Can I move, swap or skip workouts myself?

Yes — long-press any workout: move it to another day (or shift all future Tuesdays, say), swap its type (turn today’s intervals into an easy run), or cancel it entirely. Progress statistics treat your edits fairly: moved runs are judged by their new date, swapped runs count as what you actually ran, and cancelled workouts leave your completion rate alone.

My paces feel too fast (or too slow). Can I adjust them?
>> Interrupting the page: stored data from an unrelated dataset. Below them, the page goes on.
(** Memory the kernel adds above the break becomes one more block. *)
Lemma heap_inv_grow s T n h :
  heap_inv s T → 1 ≤ n → u_brk s + 8 * n ≤ 2 ^ 31 → h_size h = n →
  let s' := mk_heap (u_freep s) (<[u_brk s := h]> (u_hdr s)) (u_brk s + 8 * n) in
  heap_inv s' T ∧ blk_ok s' T (u_brk s) n.
Proof.
  intros Hi Hn Htop Eh s'. pose proof (hi_base _ _ Hi) as Hb.
  assert (Hfr : u_brk s ∉ fst <$> T).
  { intros (b & E & Hin)%list_elem_of_fmap. pose proof (heap_inv_addr _ _ _ Hi Hin). lia. }
  split; constructor; cbn [s' u_freep u_hdr u_brk]; try apply Hi; try lia.
  - by apply chained_update, Hi.
  - intros b Hin. pose proof (hi_brk _ _ Hi _ Hin). lia.
  - exists h. by rewrite lookup_insert_eq.
  - intros b Hin. left. by eapply heap_inv_bend.
Qed.

(** The kernel keeps a process below [KERNBASE]. *)
Context (refuses : Z → Z → bool).
Hypothesis kernbase : ∀ b n, refuses b n = false → b + n ≤ 2 ^ 31.

Definition grown (T : list block) (s : heap) (n : Z) (s' : heap) (T' : list block) : Prop :=
  heap_inv s' T' ∧ u_brk s' = u_brk s + 8 * n ∧ keeps T (u_brk s) s s' ∧
  (∀ a, in_units T' a ↔ in_units T a ∨ u_brk s ≤ a < u_brk s + 8 * n) ∧
  (length T' ≤ S (length T))%nat ∧ ∃ b, b ∈ T' ∧ n ≤ snd b.

Lemma morecore_ok s T nu :
  heap_inv s T → 1 ≤ nu → 8 * nu < 2 ^ 31 →
  let n := Z.max nu 4096 in
  if refuses (u_brk s) (8 * n) then morecore refuses nu s = Ok 0 s
  else ∃ s' T', morecore refuses nu s = Ok (u_freep s') s' ∧ grown T s n s' T'.
Proof.
  intros Hi Hn Hlt n. unfold morecore.
  replace (if nu <? 4096 then 4096 else nu) with n by (unfold n; destruct (Z.ltb_spec nu 4096); lia).
  cbv zeta. unfold sizeof_Header. rewrite i32_small by lia. replace (n * 8) with (8 * n) by lia.
  unfold sbrk. destruct (refuses (u_brk s) (8 * n)) eqn:E.
  - rewrite (bind_Ok _ _ _ (-1) s); [done|]. erewrite bind_Ok by done. cbv beta.
    change (u_brk (id s)) with (u_brk s). by rewrite E.
  - pose proof (hi_base _ _ Hi) as Hb. pose proof (kernbase _ _ E) as Htop.
    set (h0 := mk_header (default 0 (h_ptr <$> u_hdr s !! u_brk s)) n).
    destruct (heap_inv_grow s T n h0 Hi ltac:(lia) ltac:(lia) eq_refl) as [Hi1 Hbo].
    destruct (free_ok _ _ _ _ Hi1 Hbo) as (s' & T' & Hf & Hi' & Ebrk & Hk & Hu & Hl & Hbig).
    exists s', T'. split.
    + rewrite (bind_Ok _ _ _ (u_brk s) (mk_heap (u_freep s) (u_hdr s) (u_brk s + 8 * n))).
      2:{ erewrite bind_Ok by done. cbv beta. change (u_brk (id s)) with (u_brk s). by rewrite E. }
      cbv beta. rewrite (proj2 (Z.eqb_neq _ _)) by lia. erewrite bind_Ok by done. cbv beta.
      unfold hplus, sizeof_Header. rewrite Z.mul_1_r. erewrite bind_Ok by exact Hf. done.
    + split_and!; try done. intros y Hy Hne. rewrite (Hk y Hy Hne). simpl.
      by rewrite lookup_insert_ne.
Qed.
Yes. Open your plan’s full overview and use the pace adjustment — every remaining workout re-renders live as a preview so you can see exactly what you would get, then apply. Completed runs are never touched. And if the plan’s paces consistently disagree with a time trial, the fitness check will propose a proper recalibration with the full diff.

The practical rest

Is RunPlan free?

Yes — the whole app, right now: all plans, the watch app, recalibration, charts. No trial, no locked weeks, no ads, no account. Whatever happens in the future, it will not be a subscription. The full breakdown lives at runplan.app/free.
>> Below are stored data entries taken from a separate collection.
Record image_ok (st : mkfs) : Prop := {
  im_len : length (img st) = Z.to_nat FSSIZE;
  im_blk : Forall (λ l, length l = Z.to_nat BSIZE) (img st);
  im_sb : sb st = the_sb;
  im_room : (Z.to_nat FSSIZE ≤ host_room st)%nat;
}.

Lemma sector_small sec : 0 ≤ sec < FSSIZE → sector sec = Z.to_nat sec.
Proof.
  intros Hs. unfold sector. unfold FSSIZE in Hs. rewrite u32_small by (unfold BSIZE; lia).
  by rewrite Z.div_mul.
Qed.

Lemma rsect_ok st sec : image_ok st → 0 ≤ sec < FSSIZE → rsect sec st = Ok (blk st sec) st.
Proof.
  intros Him Hs. unfold rsect. rewrite sector_small by done. unfold contents.
  destruct (lookup_lt_is_Some_2 (img st) (Z.to_nat sec)) as [b ->]; [rewrite (im_len _ Him); lia|done].
Qed.

Lemma wsect_ok st sec buf :
  image_ok st → 0 ≤ sec < FSSIZE → wsect sec buf st = Ok tt (set_img (<[Z.to_nat sec := buf]> (img st)) st).
Proof.
  intros Him Hs. unfold wsect. rewrite sector_small by done. pose proof (im_room _ Him) as Hr.
  rewrite bool_decide_eq_false_2 by lia.
  replace (_ - length (img st))%nat with 0%nat by (rewrite (im_len _ Him); lia). by rewrite app_nil_r.
Qed.

(** What [st'] has in its sectors after a write. *)
Lemma blk_write st sec buf b :
  image_ok st → 0 ≤ sec < FSSIZE → 0 ≤ b → contents (<[Z.to_nat sec := buf]> (img st)) b = fupd sec buf (blk st) b.
Proof.
  intros Him Hs Hb. unfold contents, fupd. case_decide as E.
  - subst. rewrite list_lookup_insert_eq; [done|]. rewrite (im_len _ Him). lia.
  - rewrite list_lookup_insert_ne; [done|lia].
Qed.

Lemma image_write st sec buf :
  image_ok st → length buf = Z.to_nat BSIZE → image_ok (set_img (<[Z.to_nat sec := buf]> (img st)) st).
Proof.
  intros [H1 H2 H3 H4] Hl. split; simpl; [by rewrite length_insert| |done|done]. by apply Forall_insert.
Qed.

Lemma blk_length st b : image_ok st → 0 ≤ b < FSSIZE → length (blk st b) = Z.to_nat BSIZE.
Proof.
  intros Him Hb. unfold contents. destruct (lookup_lt_is_Some_2 (img st) (Z.to_nat b)) as [l Hl]; [rewrite (im_len _ Him); lia|].
  rewrite Hl. apply (Forall_lookup_1 _ _ _ _ (im_blk _ Him) Hl).
Qed.

(** ** Inodes *)

(** An inode: its 64 bytes, the blocks of the file, and its size. *)
Record node := mk_node {
  n_din : list Z;
  n_bs : list Z;
  n_size : Z
}.
Definition addr_of (din : list Z) (k : nat) : Z := get32 din (12 + 4 * k).
Definition blocks (n : node) : list Z := file_blocks (addr_of (n_din n)) (n_bs n).

Record node_ok (val : Z → list Z) (n : node) : Prop := {
  no_len : length (n_din n) = Z.to_nat sizeof_dinode;
  no_size : din_size (n_din n) = n_size n;
  no_fits : 0 ≤ n_size n ≤ BSIZE * Z.of_nat (length (n_bs n));
  no_rep : file_rep val (addr_of (n_din n)) (n_bs n);
}.

(** The nodes share no block, and the blocks from [fb] on are free. *)
Record alloc_ok (val : Z → list Z) (fb : Z) (ns : list node) : Prop := {
  al_node i n : ns !! i = Some n → node_ok val n;
  al_nodup i n : ns !! i = Some n → NoDup (blocks n);
  al_disj i j n n' b : ns !! i = Some n → ns !! j = Some n' → b ∈ blocks n → b ∈ blocks n' → i = j;
  al_range i n b : ns !! i = Some n → b ∈ blocks n → nmeta ≤ b < fb;
  al_free : nmeta ≤ fb ≤ FSSIZE;
  al_zero b : fb ≤ b < FSSIZE → val b = zeroes;
}.

Lemma node_ok_ext val val' n : (∀ b, b ∈ blocks n → val' b = val b) → node_ok val n → node_ok val' n.
Proof. intros Hv [H1 H2 H3 H4]. split; try done. by eapply file_rep_ext. Qed.

(** One node changes: it keeps its blocks and takes some of the free ones. *)
Lemma alloc_update val val' fb fb' ns i n n' :
  alloc_ok val fb ns → ns !! i = Some n → node_ok val' n' → NoDup (blocks n') → fb ≤ fb' ≤ FSSIZE →
  (∀ b, b ∈ blocks n' → b ∈ blocks n ∨ fb ≤ b < fb') →
  (∀ b, nmeta ≤ b → b ∉ blocks n' → val' b = val b) → alloc_ok val' fb' (<[i := n']> ns).
Proof.
  intros [H1 H2 H3 H4 H5 H6] Hi Hn' Hnd Hfb Hsub Hv. change nmeta with 59 in *.
  assert (Hoth : ∀ j m b, ns !! j = Some m → i ≠ j → b ∈ blocks m → b ∉ blocks n').
  { intros j m b Hj Hij Hb [Hb'|Hb']%Hsub; [by eapply Hij, H3|]. apply (H4 _ _ _ Hj) in Hb. lia. }
  split.
  - intros j m [(<- & <- & _)|(Hij & Hj)]%list_lookup_insert_Some; [done|].
    eapply node_ok_ext; [|by eapply H1]. intros b Hb. apply Hv; [apply (H4 _ _ _ Hj) in Hb; lia|by eapply Hoth].
  - intros j m [(<- & <- & _)|(Hij & Hj)]%list_lookup_insert_Some; [done|by eapply H2].
  - intros j k m m' b [(<- & <- & _)|(Hij & Hj)]%list_lookup_insert_Some
      [(<- & <- & _)|(Hik & Hk)]%list_lookup_insert_Some Hb Hb'; try done.
    + by destruct (Hoth k m' b Hk Hik Hb').
    + by destruct (Hoth j m b Hj Hij Hb).
    + by eapply H3.
  - intros j m b [(<- & <- & _)|(Hij & Hj)]%list_lookup_insert_Some Hb.
    + apply Hsub in Hb as [Hb|Hb]; [apply (H4 _ _ _ Hi) in Hb|]; change nmeta with 59; lia.
    + apply (H4 _ _ _ Hj) in Hb. change nmeta with 59. lia.
  - change nmeta with 59. lia.
  - intros b Hb. rewrite Hv; [apply H6; lia|lia|]. intros [Hb'|Hb']%Hsub; [apply (H4 _ _ _ Hi) in Hb'|]; lia.
Qed.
Can I run indoors on a treadmill?

Yes — workouts can be started as indoor runs on the watch. Distance comes from Apple’s motion estimates rather than GPS, so treadmill distance is approximate (that is a platform reality, not an app choice), but the structure, intervals and heart-rate work all function.

What languages does RunPlan speak?

Nine: English, German, Spanish, French, Italian, Japanese, Dutch, Portuguese (Brazil) and Russian.

Where is my data stored?

On your device and in Apple Health. There are no accounts and no training-data servers — we could not sell your data if we wanted to, because we do not have it. Details in the privacy policy.

I found a bug or have a feature idea. Where do I send it?

Email us — the address is on the home page and in the app’s settings. Both of us read everything; bug reports with a screenshot of the workout in question are the fastest to act on. The training engine is open source, so methodology disagreements are welcome as GitHub issues too.